Se conectan, se envían vídeos, son unas apasionadas de los memes y reparten emoticonos cuajados de corazones con los que felicitan los cumpleaños de todo su muro. Las madres han llegado para quedarse en las redes sociales y no se cortan a la hora de comentar las fotos de nuestros amigos, sacándonos los colores en nuestras cuentas de empresa donde afirman que somos los mejores hijos del mundo.

«¡Yo no he pedido amistad al chico que te gusta hija! ¿Cómo voy a hacer eso?, ha sido él el que me la ha pedido a mí». «Mamá, las sugerencias de Facebook no son peticiones, ¿y qué hago yo ahora…?», «Pues nada, cariño, decirle que ahora su futura suegra le estará observando». Muerta de la risa, la periodista que me habita escuchaba obnubilada esta semana esta conversación entre madre e hija en una cafetería de Ibiza mientras me tomaba un vino con la mía propia. «¿Ves como no soy la única que no tiene claro eso de las sugerencias? Ahora ya sabes, haz un artículo en el Periódico sobre esto y ponnos verdes», me dijo mi progenitora, con quien he compartido fotos y aplicaciones estos días. Pero no, mamá, no voy a hacerlo, o puede que sí, pero solo un poquito a medias, porque aunque a nosotros ya nos aburran las redes sociales y vaticinemos su desaparición paulatina, ahora su target sois vosotras y debemos tenerlo muy en cuenta.

¿Quién le iba a decir a Mark Zuckerberg cuando creó en 2004 Facebook, junto con otros estudiantes de Harvard de cuyos nombres no quiere acordarse, que lo que nació siendo un canal de comunicación entre universitarios con ganas de ligar, se acabaría convirtiendo en un mercado transitado por señoras sin bolsas? Porque ellas ya no son las mismas, ahora están hiperconectadas. Han recuperado contactos del colegio, hablan todos los días por WhatsApp usando con destreza audios y otras herramientas, y prestan indiscriminadamente sus teléfonos de última generación a sus nietos sin control parental que valga. Ya no son mis amiga las que dan «me gusta» a mis fotos sino sus madres y últimamente mi timeline está lleno de grandes GIF con flores de todo tipo.

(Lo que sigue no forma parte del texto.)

Lemma ops_contains k w :
  store_ok (w_ps w) -> message_key k ->
  exists rc w', ops (pcontainskey per h k) w = Some (rc, w') /\ looked w w' /\
    (rc =? 0) = bool_decide (is_Some (records (w_ps w) !! k)).
Proof.
  intros O Hk. destruct (store_contains k (w_ps w) O Hk) as (rc & s & E & Er & O' & Hrc). exists rc, (set_ps s w).
  split; [unfold ops; by rewrite E|]. split; [by apply looked_ps|].
  destruct (Z.eqb_spec rc 0); symmetry; [apply bool_decide_true|apply bool_decide_false]; tauto.
Qed.

Lemma ops_remove k w :
  store_ok (w_ps w) -> is_Some (records (w_ps w) !! k) ->
  exists w', ops (premove per h k) w = Some (0, w') /\ quiet w w' /\ w_cl w' = w_cl w /\
    records (w_ps w') = delete k (records (w_ps w)) /\ store_ok (w_ps w').
Proof.
  intros O Hk. destruct (store_remove k _ O Hk) as (s & E & Er & O'). exists (set_ps s w). split; [unfold ops; by rewrite E|].
  by split; [apply quiet_ps|].
Qed.

Lemma looked_client w w' c x : looked w w' -> w_cl w !! c = Some x -> w_cl w' !! c = Some x.
Proof. intros L Hx. by rewrite (lk_cl _ _ L). Qed.
(** [lstat] and [remove] are given the bare names. *)
Fixpoint clear_loop (reg : bool) (names : list string) : P Z :=
  match names with
  | [] => mret 0
  | d_name :: names' =>
      st ← call (fs_lstat d_name);
      let reg := default reg st in
      if reg then
        ok ← call (fs_remove d_name);
        if ok : bool then clear_loop reg names' else mret MQTTCLIENT_PERSISTENCE_ERROR
      else clear_loop reg names'
  end.

Definition clearUnix (dirname : string) : P Z :=
  dp ← call (fs_readdir dirname);
  match dp with
  | None => mret MQTTCLIENT_PERSISTENCE_ERROR
  | Some names => clear_loop uninit_reg names
  end.

Definition pstclear (clientDir : option string) : P Z :=
  match clientDir with
  | None => mret MQTTCLIENT_PERSISTENCE_ERROR
  | Some clientDir => clearUnix clientDir
  end.

(** The regular files among the names. *)
Fixpoint regular_names (dirname : string) (names : list string) : P (list string) :=
  match names with
  | [] => mret []
  | d_name :: names' =>
      st ← call (fs_lstat (path_in dirname d_name));
      l ← regular_names dirname names';
      mret (if default false st then d_name :: l else l)
  end.

(** The directory is read twice, to count the keys and to copy them.  With a
    different number of files the second time, the array of keys would overflow
    or keep uninitialised pointers: undefined. *)
Definition keysUnix (dirname : string) : P (Z * list string) :=
  dp ← call (fs_readdir dirname);
  match dp with
  | None => mret (MQTTCLIENT_PERSISTENCE_ERROR, [])
  | Some names =>
      counted ← regular_names dirname names;
      if negb (zlen counted =? 0) then
        dp ← call (fs_readdir dirname);
        match dp with
        | None => mret (MQTTCLIENT_PERSISTENCE_ERROR, [])
        | Some names =>
            copied ← regular_names dirname names;
            if zlen copied =? zlen counted then mret (0, cut_extension <$> copied) else undefined
        end
      else mret (0, [])
  end.

Definition pstkeys (clientDir : option string) : P (Z * list string) :=
  match clientDir with
  | None => mret (MQTTCLIENT_PERSISTENCE_ERROR, [])
  | Some clientDir => keysUnix clientDir
  end.

(** * The implementation of the persistence interface *)

(** The file system, and the directory names that handles point to. *)
Record filestore := MkFileStore { st_files : F; st_handles : gmap loc string }.

(** The name that a handle points to; null and dangling handles have none. *)
Definition handle_dir (handle : Z) (s : filestore) : option string :=
  match handle with Zpos p => st_handles s !! p | _ => None end.

(** A call on the file system; where it is undefined the result is arbitrary. *)
Definition on_files {A} (a : A) (m : P A) (s : filestore) : A * filestore :=
  match m (st_files s) with
  | Some (r, f) => (r, MkFileStore f (st_handles s))
  | None => (a, s)
  end.

(** The function pointers that [MQTTPersistence_create] sets for
    [MQTTCLIENT_PERSISTENCE_DEFAULT]; [context] is the base directory. *)
Definition default_persistence (context : string) : MQTTClient_persistence filestore := {|
  popen clientID serverURI s :=
    let '((rc, dir), s) := on_files (MQTTCLIENT_PERSISTENCE_ERROR, EmptyString) (pstopen (to_string clientID) (to_string serverURI) context) s in
    let p := fresh (dom (st_handles s)) in
    ((rc, Zpos p), MkFileStore (st_files s) (<[p := dir]> (st_handles s)));
  pclose handle s :=
    let '(rc, s') := on_files MQTTCLIENT_PERSISTENCE_ERROR (pstclose (handle_dir handle s)) s in
    (rc, MkFileStore (st_files s') (match handle with Zpos p => delete p (st_handles s') | _ => st_handles s' end));
  pput handle key buffers s := on_files MQTTCLIENT_PERSISTENCE_ERROR (pstput (handle_dir handle s) key buffers) s;
  pget handle key s := on_files (MQTTCLIENT_PERSISTENCE_ERROR, []) (pstget (handle_dir handle s) key) s;
  premove handle key s := on_files MQTTCLIENT_PERSISTENCE_ERROR (pstremove (handle_dir handle s) key) s;
  pkeys handle s := on_files (MQTTCLIENT_PERSISTENCE_ERROR, []) (pstkeys (handle_dir handle s)) s;
  pclear handle s := on_files MQTTCLIENT_PERSISTENCE_ERROR (pstclear (handle_dir handle s)) s;
  pcontainskey handle key s := on_files MQTTCLIENT_PERSISTENCE_ERROR (pstcontainskey (handle_dir handle s) key) s |}.
End code.
Arguments filestore : clear implicits.
Arguments MkFileStore {F}.

(** * Keys and file names *)

(** Keys whose file name can be turned back into the key. *)
Definition record_name (k : string) : bool :=
  file_name (record_file k) && bool_decide (cut_extension (record_file k) = k).

Lemma record_name_file k : record_name k = true -> file_name (record_file k) = true.
Proof. unfold record_name. rewrite andb_true_iff. tauto. Qed.
Lemma record_name_cut k : record_name k = true -> cut_extension (record_file k) = k.
Proof. unfold record_name. rewrite andb_true_iff, bool_decide_eq_true. tauto. Qed.

(** Names without dots and slashes are such. *)
Fixpoint plain_name (s : string) : bool :=
  match s with
  | EmptyString => true
  | String a s' => negb (Ascii.eqb a ".") && negb (Ascii.eqb a "/") && plain_name s'
  end.

Lemma plain_index s : plain_name s = true -> String.index 0 ".msg" (s +:+ ".msg") = Some (String.length s).
Proof.
  induction s as [|a s IH]; intros Hs; [done|]. cbn [plain_name] in Hs. rewrite !andb_true_iff in Hs. destruct Hs as [[Ha _] Hs].
  change (String a s +:+ ".msg")%string with (String a (s +:+ ".msg")). cbn [String.index String.prefix String.length].
  destruct (ascii_dec "." a) as [<-|_]; [done|]. by rewrite IH.
Qed.

Lemma substring_app s s' : String.substring 0 (String.length s) (s +:+ s') = s.
Proof. induction s as [|a s IH]; [by destruct s'|]. change (String a s +:+ s')%string with (String a (s +:+ s')). simpl. by rewrite IH. Qed.

Lemma plain_no_slash s s' : plain_name s = true -> no_slash s' = true -> no_slash (s +:+ s') = true.
Proof.
  intros Hs Hs'. induction s as [|a s IH]; [done|]. cbn [plain_name] in Hs. rewrite !andb_true_iff in Hs. destruct Hs as [[_ Ha] Hs].
  change (String a s +:+ s')%string with (String a (s +:+ s')). cbn [no_slash]. by rewrite Ha, IH.
Qed.

Lemma plain_record_name s : plain_name s = true -> record_name s = true.
Proof.
  intros Hs. unfold record_name, record_file, MESSAGE_FILENAME_EXTENSION. apply andb_true_iff. split.
  - unfold file_name. rewrite plain_no_slash by done. rewrite !andb_true_iff, !bool_decide_eq_true.
    destruct s as [|a [|b s]]; split_and!; try done; intros E; apply (f_equal String.length) in E; rewrite string_length_app in E; simpl in E; lia.
  - unfold cut_extension, MESSAGE_FILENAME_EXTENSION. rewrite plain_index by done. rewrite substring_app. by apply bool_decide_true.
Qed.

Lemma plain_app s s' : plain_name (s +:+ s') = plain_name s && plain_name s'.
Proof.
  induction s as [|a s IH]; [done|]. change (String a s +:+ s')%string with (String a (s +:+ s')). simpl.
  by rewrite IH, andb_assoc.
Qed.

Lemma plain_pretty_go n : forall s, plain_name s = true -> plain_name (pretty_N_go n s) = true.
Proof.
  induction (N.lt_wf_0 n) as [n _ IH]. intros s Hs. destruct (decide (n = 0)%N) as [->|Hn]; [done|].
  rewrite pretty_N_go_step by lia. apply IH; [apply N.div_lt; lia|]. cbn [plain_name]. rewrite Hs, andb_true_r.
  unfold pretty_N_char. by repeat case_match.
Qed.

Lemma plain_pretty id : 0 <= id -> plain_name (pretty id) = true.
Proof.
  intros Hid. destruct id as [|p|p]; [done| |lia]. change (pretty (Z.pos p)) with (pretty (N.pos p)). unfold pretty, pretty_N.
  case_decide; [done|]. by apply plain_pretty_go.
Qed.

(** The keys of messages are such. *)
Lemma message_key_name k : message_key k -> record_name k = true.
Proof. intros [id Hid|id Hid|id Hid]; apply plain_record_name; unfold sent_key, received_key, pubrel_key; rewrite plain_app, plain_pretty by lia; done. Qed.

(** The records of a directory that holds records only. *)
Definition names_ok (m : gmap string (list byte)) : Prop :=
  map_Forall (fun n _ => exists k, record_name k = true /\ n = record_file k) m.
Definition file_records (m : gmap string (list byte)) : gmap string (list byte) :=
  list_to_map (prod_map cut_extension id <$> map_to_list m).

Lemma file_records_lookup m k c :
  names_ok m -> file_records m !! k = Some c <-> record_name k = true /\ m !! record_file k = Some c.
Proof.
  intros Hm. assert (Hc : forall n c, m !! n = Some c -> record_name (cut_extension n) = true /\ n = record_file (cut_extension n)).
  { intros n c' Hn. destruct (Hm n c' Hn) as (k' & Hk & ->). by rewrite record_name_cut. }
  unfold file_records. rewrite <- elem_of_list_to_map.
  - rewrite list_elem_of_fmap. split.
    + intros ([n c'] & [= -> ->] & Hn%elem_of_map_to_list). destruct (Hc _ _ Hn) as [Hk E]. split; [done|]. by rewrite <- E.
    + intros [Hk Hn]. exists (record_file k, c). rewrite elem_of_map_to_list. split; [|done]. simpl. by rewrite record_name_cut.
  - rewrite <- list_fmap_compose. change (fst ∘ prod_map cut_extension id) with (cut_extension ∘ @fst string (list byte)).
    rewrite list_fmap_compose. apply NoDup_fmap_2_strong; [|apply NoDup_fst_map_to_list].
    intros n1 n2 ([? c1] & -> & H1%elem_of_map_to_list)%list_elem_of_fmap ([? c2] & -> & H2%elem_of_map_to_list)%list_elem_of_fmap E.
    simpl in E. destruct (Hc _ _ H1) as [_ E1], (Hc _ _ H2) as [_ E2]. simpl. by rewrite E1, E2, E.
Qed.

(** * The operations on a directory of records *)

Section directory.
Context {F : Type} `{FileSystem F} (d : string) `{!DirLaws F d} (uninit_reg : bool).
Implicit Types (f : F) (k n : string).

Lemma call_step {A} (g : F -> A * F) f a f' : g f = (a, f') -> call g f = Some (a, f').
Proof. unfold call. by intros ->. Qed.

Lemma write_buffers_spec n bufs : forall c t f,
  dir_ok f -> dir_files f !! n = Some c ->
  exists t' f', write_buffers (path_in d n) bufs t t f = Some ((t', t'), f') /\ dir_ok f' /\
    dir_files f' = <[n := c ++ concat bufs]> (dir_files f).
Proof.
  induction bufs as [|b bufs IH]; intros c t f O Hc.
  - exists t, f. simpl. rewrite app_nil_r, insert_id by done. done.
  - destruct (fs_write_ok n c b f O Hc) as (f1 & E1 & O1 & H1). cbn [write_buffers].
    mstep (call_step _ _ _ _ E1).
    destruct (IH (c ++ b) (t + zlen b) f1 O1) as (t' & f' & E & O' & H'); [rewrite H1; apply lookup_insert_eq|].
    exists t', f'. do 2 (split; [done|]). rewrite H', H1, insert_insert_eq, <- app_assoc. done.
Qed.

Lemma pstput_spec k bufs f :
  dir_ok f -> file_name (record_file k) = true ->
  exists f', pstput (Some d) k bufs f = Some (0, f') /\ dir_ok f' /\ dir_files f' = <[record_file k := concat bufs]> (dir_files f).
Proof.
  intros O Hk. unfold pstput, message_path. destruct (fs_create_ok (record_file k) f O Hk) as (f1 & E1 & O1 & H1).
  mstep (call_step _ _ _ _ E1). rewrite bind_assoc.
  destruct (write_buffers_spec (record_file k) bufs [] 0 f1 O1) as (t & f2 & E2 & O2 & H2); [rewrite H1; apply lookup_insert_eq|].
  mstep E2. rewrite (bind_assoc (modify _)). rewrite (bind_step _ _ f2 tt (fs_close (path_in d (record_file k)) f2)) by done.
  rewrite ret_bind. cbv iota. rewrite Z.eqb_refl. cbn [negb].
  destruct (fs_close_ok (record_file k) f2 O2) as [O3 H3]. eexists. split; [reflexivity|]. split; [done|].
  by rewrite H3, H2, H1, insert_insert_eq.
Qed.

Y es que ellas son de otra pasta. Defienden la veracidad de las noticias falsas que proliferan en Facebook, introduciéndolas en sus conversaciones como si las hubiesen contrastado con varias fuentes, y comparten fotos de lugares importantes a los que sueñan viajar o de ONG a las que nos invitan a ayudar. La mía acostumbra a colgar creatividades con textos que te «obligan» a darles «me gusta» si eres una buena hija, si aprecias a tu madre sobre todas las cosas o si consideras que su pérdida sería irreparable. Cada vez que lo hace no puedo evitar darle un like y recordarle lo mucho que la quiero.

Otras veces me manda vídeos de pitufos cantando con voz de pito, como suena, o de las actuaciones de 15 minutos de duración de mis sobrinos en el colegio. Este año me he dado cuenta de la cantidad de bailes y de coreografías que les obligan a aprenderse a los pobres y, por ende, a tragarse a sus entregados padres y abuelos.

Pero la red que más lo va a petar entre las supermadres es Snapchat, porque sus filtros divertidos las convertirán de nuevo en niñas y les harán recordar lo guapas que siguen siendo. Con ella podrán cambiar sus voces y grabarse cantando mientras agitan una cola de gatita al compás de unos ojos enormes. Les aseguro que en una reunión familiar en la que se masque la tensión no hay truco más eficiente que jugar con toda la familia a probar quién está más gracioso sin dientes o quién sería más atractivo si hubiese nacido con o sin cromosoma X. Por cierto, mamá, espero que te guste el artículo, y lo siento, el próximo día te la instalo.